The U.S. shale boom is turning into a bust for companies that provide drilling services as the number of rigs seeking natural gas has fallen faster than any time in the last 24 years.

The overall U.S. onshore rig count has dropped 9 percent this year, seeing the most sustained declines since the recession-led plunge in 2009. Those declines, caused in part by the gas industry’s shift to oil production, are eating away demand for drilling services and worsening a shale-equipment glut that’s pushing down prices.

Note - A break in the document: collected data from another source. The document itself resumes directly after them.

Lemma combine_record_samples keep gf lf al g r out ty :
  combine_record keep gf lf al g r = Ok (out, ty) ->
  length (samples out) = length (samples g) /\
  forall j s, nth_error (samples g) j = Some s ->
  exists c, nth_error (samples out) j = Some c /\ sample c = sample s /\
    length (data c) = length (FORMAT out) /\
    forall i key v, nth_error (FORMAT out) i = Some key -> nth_error (data c) i = Some v ->
      (In key (FORMAT g) -> getitem (FORMAT g) s key = Ok v) /\
      (~ In key (FORMAT g) -> ~ In (sample s) al -> v = ".") /\
      (~ In key (FORMAT g) -> In (sample s) al ->
         exists lc, genotype r (sample s) = Ok lc /\ getitem (FORMAT r) lc key = Ok v).
Proof.
  unfold combine_record. rewrite length_app, Nat.eqb_refl; simpl.
  unfold make_calldata_tuple.
  set (fields := if keep then _ else _).
  destruct (first_dup [] fields); simpl; [discriminate|].
  destruct (mapM _ fields); simpl; [|discriminate].
  destruct (mapM _ (samples g)) as [news|] eqn:Hs; simpl; [|discriminate].
  intros H; inversion H; subst; clear H; simpl.
  apply mapM_Forall2 in Hs. split; [symmetry; eapply Forall2_length; exact Hs|].
  intros j s Hj.
  destruct (Forall2_nth_left _ _ _ _ _ Hs Hj) as [c [Hc Hf]]; simpl in Hf.
  exists c; split; [exact Hc|].
  rewrite combine_map_self in Hf.
  destruct (if str_in (sample s) al then _ else _) as [ls|] eqn:Hls; simpl in Hf; [|discriminate].
  destruct (mapM _ (map _ fields)) as [sampdat|] eqn:Hd; simpl in Hf; [|discriminate].
  inversion Hf; subst; clear Hf; simpl.
  apply mapM_Forall2 in Hd.
  split; [reflexivity|].
  split; [apply Forall2_length in Hd; rewrite length_map in Hd; symmetry; exact Hd|].
  intros i key v Hk Hv.
  destruct (Forall2_nth_right _ _ _ _ _ Hd Hv) as [x [Hx Hres]].
  rewrite nth_error_map, Hk in Hx; simpl in Hx; inversion Hx; subst x; clear Hx.
  unfold resolve_field in Hres.
  destruct (str_in key (FORMAT g)) eqn:Ein.
  - apply str_in_iff in Ein. split; [intros _; exact Hres | split; intros Hn; contradiction].
  - apply str_in_false in Ein. split; [intros Hn; contradiction|].
    destruct (str_in (sample s) al) eqn:Esa.
    + apply str_in_iff in Esa.
      destruct (genotype r (sample s)) as [lc|] eqn:Eg; simpl in Hls; [|discriminate].
      inversion Hls; subst ls.
      split; [intros _ Hn; contradiction | intros _ _; exists lc; split; [reflexivity | exact Hres]].
    + apply str_in_false in Esa. inversion Hls; subst ls. inversion Hres; subst v.
      split; [intros _ _; reflexivity | intros _ Hn; contradiction].
Qed.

Four of the biggest service companies, including Halliburton Co. and Schlumberger Ltd., will see their collective third-quarter operating profit drop by more than $1 billion in North America compared to a year earlier, according to estimates from Houston-based Tudor Pickering Holt & Co. Prices charged for fracking services are expected to drop 14 percent this year and another 8 percent next year, according to PacWest Consulting Partners LLC, a Houston-based industry adviser.

“It’s a battle ground out there,” Joe Hill, an analyst at Tudor Pickering, said in an interview. “With activity contracting, it’s a fairly toxic mix. The real question is how bad this actually gets.”

Once-surging profits from hydraulic fracturing, or fracking, are fading as oil and gas producers become more cautious about spending amid lower energy prices and global economic troubles that are damping demand.

Rig Count

The number of working gas rigs has fallen 48 percent this year to 422, the fastest decline rate since Baker Hughes Inc. began tracking the count in 1988. Even in oil drilling, where gains have helped counter losses in gas, the rig count has flattened, falling below 1400 this month for the first time since June.

At the same time, rising competition and oversupplies of gear have swamped the market. Halliburton and its peers ordered more than $10 billion in new fracking equipment to meet demand as drilling accelerated in U.S. shale fields over the last five years, according to PacWest estimates. Equipment now exceeds demand by 30 percent, measured by the amount of horsepower available to drive the fracturing process, with about 15.6 million horsepower competing to meet demand for 12 million, PacWest says.

The earnings declines for servicers in the U.S. may deepen through the end of the year, said John Keller, an analyst at Stephens Inc. in Houston. As the companies added more equipment and competition heated up, customers began demanding price concessions.